From owner-freebsd-stable@FreeBSD.ORG  Sun Aug 29 15:44:08 2010
Return-Path: <owner-freebsd-stable@FreeBSD.ORG>
Delivered-To: freebsd-stable@freebsd.org
Received: from mx1.freebsd.org (mx1.freebsd.org [IPv6:2001:4f8:fff6::34])
	by hub.freebsd.org (Postfix) with ESMTP id 207DC1065670
	for <freebsd-stable@freebsd.org>; Sun, 29 Aug 2010 15:44:08 +0000 (UTC)
	(envelope-from rmacklem@uoguelph.ca)
Received: from esa-annu.mail.uoguelph.ca (esa-annu.mail.uoguelph.ca
	[131.104.91.36])
	by mx1.freebsd.org (Postfix) with ESMTP id D4E358FC21
	for <freebsd-stable@freebsd.org>; Sun, 29 Aug 2010 15:44:07 +0000 (UTC)
X-IronPort-Anti-Spam-Filtered: true
X-IronPort-Anti-Spam-Result: Ah4FAKccekyDaFvO/2dsb2JhbACDFpAOjhenfJB5gSKBU4FPcwSKCQ
X-IronPort-AV: E=Sophos;i="4.56,287,1280721600"; d="scan'208";a="90068270"
Received: from erie.cs.uoguelph.ca (HELO zcs3.mail.uoguelph.ca)
	([131.104.91.206])
	by esa-annu-pri.mail.uoguelph.ca with ESMTP; 29 Aug 2010 11:44:03 -0400
Received: from zcs3.mail.uoguelph.ca (localhost.localdomain [127.0.0.1])
	by zcs3.mail.uoguelph.ca (Postfix) with ESMTP id 743FEB3E95;
	Sun, 29 Aug 2010 11:44:06 -0400 (EDT)
Date: Sun, 29 Aug 2010 11:44:06 -0400 (EDT)
From: Rick Macklem <rmacklem@uoguelph.ca>
To: rick-freebsd2009@kiwi-computer.com
Message-ID: <2002105637.244211.1283096646412.JavaMail.root@erie.cs.uoguelph.ca>
In-Reply-To: <20100829032252.GA81736@rix.kiwi-computer.com>
MIME-Version: 1.0
Content-Type: text/plain; charset=utf-8
Content-Transfer-Encoding: 7bit
X-Originating-IP: [24.65.230.102]
X-Mailer: Zimbra 6.0.7_GA_2476.RHEL4 (ZimbraWebClient - SAF3
	(Mac)/6.0.7_GA_2473.RHEL4_64)
Cc: freebsd-stable@freebsd.org
Subject: Re: Why is NFSv4 so slow?
X-BeenThere: freebsd-stable@freebsd.org
X-Mailman-Version: 2.1.5
Precedence: list
List-Id: Production branch of FreeBSD source code <freebsd-stable.freebsd.org>
List-Unsubscribe: <http://lists.freebsd.org/mailman/listinfo/freebsd-stable>, 
	<mailto:freebsd-stable-request@freebsd.org?subject=unsubscribe>
List-Archive: <http://lists.freebsd.org/pipermail/freebsd-stable>
List-Post: <mailto:freebsd-stable@freebsd.org>
List-Help: <mailto:freebsd-stable-request@freebsd.org?subject=help>
List-Subscribe: <http://lists.freebsd.org/mailman/listinfo/freebsd-stable>,
	<mailto:freebsd-stable-request@freebsd.org?subject=subscribe>
X-List-Received-Date: Sun, 29 Aug 2010 15:44:08 -0000

> Hi.
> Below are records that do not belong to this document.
(** [_open_verbose]. *)
Definition open_verbose (clk : Clock) (ser : Z) (st : t) : t :=
let ts := wall clk in
let fname := label ser +:+ "_" +:+ Datetime.strftime_HMS ts +:+ ".csv" in
let info := {| first := ts; fname := fname; fh := [];
               hist := (0, 0, 0%R, mono clk); last_ts := mono clk |} in
let row := [Datetime.isoformat_seconds ts; label ser;
            Datetime.isoformat_seconds ts; "00:00:00.000"%string; fname] in
{| TrackIndex := TrackIndex st ++ [row]; max_serial := max_serial st;
   slot2ser := slot2ser st; active := Dict.set ser info (active st);
   recent := recent st; serial_iter := serial_iter st; closed := closed st |}.

(** The block "ensure slot has a live serial" of [update]. *)
Definition resolve (clk : Clock) (slot : Z) (st : t) : Z * t :=
let fresh :=
  let ser := serial_iter st in
  (ser, open_verbose clk ser
          {| TrackIndex := TrackIndex st; max_serial := max_serial st;
             slot2ser := <[slot := ser]> (slot2ser st); active := active st;
             recent := recent st; serial_iter := serial_iter st + 1;
             closed := closed st |}) in
match slot2ser st !! slot with
| Some ser => if Dict.mem ser (active st) then (ser, st) else fresh
| None => fresh
end.

(** [first_point = (px == py == pv == 0.0)]. *)
Definition first_point (h : Z * Z * R * R) : bool :=
let '(px, py, pv, _) := h in
bool_decide (px = py) && bool_decide (IZR py = pv) && bool_decide (pv = 0%R).

(** The block "kinematics" of [update]: speed and acceleration. *)
Definition kinematics (now_mon : R) (x y : Z) (h : Z * Z * R * R) : R * R :=
let '(px, py, pv, pt) := h in
let dt_s := Rmax (now_mon - pt) (1 / 1000) in
if first_point h then (0%R, 0%R)
else
  let v := (hypot (x - px) (y - py) / dt_s)%R in
  (v, ((v - pv) / dt_s)%R).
I'm still having problems with NFSv4 being very laggy on one
> client.
> When the NFSv4 server is at 50% idle CPU and the disks are < 1% busy,
> I am
> getting horrible throughput on an idle client. Using dd(1) with 1 MB
> block
> size, when I try to read a > 100 MB file from the client, I'm getting
> around 300-500 KiB/s. On another client, I see upwards of 20 MiB/s
> with
> the same test (on a different file). On the broken client:
> 

Since other client(s) are working well, that seems to suggest that it
is a network related problem and not a bug in the NFS code.
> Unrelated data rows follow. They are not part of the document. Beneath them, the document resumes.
Lemma insert_response_spec utcnow rs after q :
  rs <> [] -> Forall well_formed rs -> 0 <= current_position q ->
  insert_response utcnow rs after q =
  (set_segments
     (spliced (insert_pos_of after q) (responses_of utcnow 0 rs) (segments q)) q,
   inr (insert_pos_of after q)).
Proof.
  intros Hne Hwf Hc. unfold insert_response.
  rewrite (bind_returns Py.read _ q q q) //.
  destruct rs as [|d rs]; [done|].
  fold (insert_pos_of after q).
  pose proof (insert_pos_of_nonneg after q Hc) as Hp.
  set (p := insert_pos_of after q) in *.
  set (new := responses_of utcnow 0 (d :: rs)).
  rewrite (bind_returns _ _ q q new).
  { by rewrite (build_responses_well_formed _ _ _ Hwf). }
  erewrite bind_returns; [|by apply insert_loop_spec].
  erewrite bind_returns;
    [|apply _resequence_segments_spec; pose proof (len_nonneg new); lia].
  unfold Py.ret. simpl segments.
  by rewrite set_segments_twice (spliced_after_loops p new (segments q) Hp).
Qed.

(** ** Reading the spliced list *)

Lemma lookup_spliced (p : Z) (new l : list QueueSegment) (i : nat) :
  0 <= p ->
  spliced p new l !! i =
  if bool_decide (i < Z.to_nat p `min` length l)%nat then l !! i
  else if bool_decide (i < Z.to_nat p `min` length l + length new)%nat
       then new !! (i - Z.to_nat p `min` length l)%nat
       else set_sequence (VInt (Z.of_nat i)) <$> l !! (i - length new)%nat.
Proof.
  intros Hp. unfold spliced. set (n := Z.to_nat p).
  assert (Htake : length (take n l) = (n `min` length l)%nat) by apply length_take.
  repeat case_bool_decide.
  - rewrite lookup_app_l; [lia|]. apply lookup_take_lt. lia.
  - rewrite lookup_app_r; [lia|]. rewrite lookup_app_l; [lia|]. by rewrite Htake.
  - rewrite lookup_app_r; [lia|]. rewrite lookup_app_r; [lia|].
    rewrite lookup_renumber lookup_drop Htake.
    destruct (decide (n <= length l)%nat) as [Hle|Hgt].
    + replace (n + (i - n `min` length l - length new))%nat
        with (i - length new)%nat by lia.
      destruct (l !! (i - length new)%nat); simpl; [|done].
      do 3 f_equal. unfold len. lia.
    + rewrite !lookup_ge_None_2; [lia..|done].
Qed.

Lemma lookup_spliced_before (p : Z) new l (i : nat) s :
  0 <= p -> (Z.of_nat i < p) -> l !! i = Some s -> spliced p new l !! i = Some s.
Proof.
  intros Hp Hi Hs. rewrite lookup_spliced //.
  apply lookup_lt_Some in Hs as Hlt. case_bool_decide; [done | lia].
Qed.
First off, the obvious question: How does this client differ from the
one that performs much better?
Do they both use the same "re" network interface for the NFS traffic?
(If the answer is "no", I'd be suspicious that the "re" hardware or
device driver is the culprit.)

Things that I might try in an effort to isolate the problem:
- switch the NFS traffic to use the nfe0 net interface.
- put a net interface identical to the one on the client that
  works well in the machine and use that for the NFS traffic.
- turn off TXCSUM and RXCSUM on re0
- reduce the read/write data size, using rsize=N,wsize=N on the
  mount. (It will default to MAXBSIZE and some net interfaces don't
  handle large bursts of received data well. If you drop it to
  rsize=8192,wszie=8192 and things improve, then increase N until it
  screws up.)
- check the port configuration on the switch end, to make sure it
  is also 1000bps-full duplex.
- move the client to a different net port on the switch or even a
  different switch (and change the cable, while you're at it).
- Look at "netstat -s" and see if there are a lot of retransmits
  going on in TCP.

If none of the above seems to help, you could look at a packet trace
and see what is going on. Look for TCP reconnects (SYN, SYN-ACK...)
or places where there is a large time delay/retransmit of a TCP
segment.

Hopefully others who are more familiar with the networking side
can suggest other things to try, rick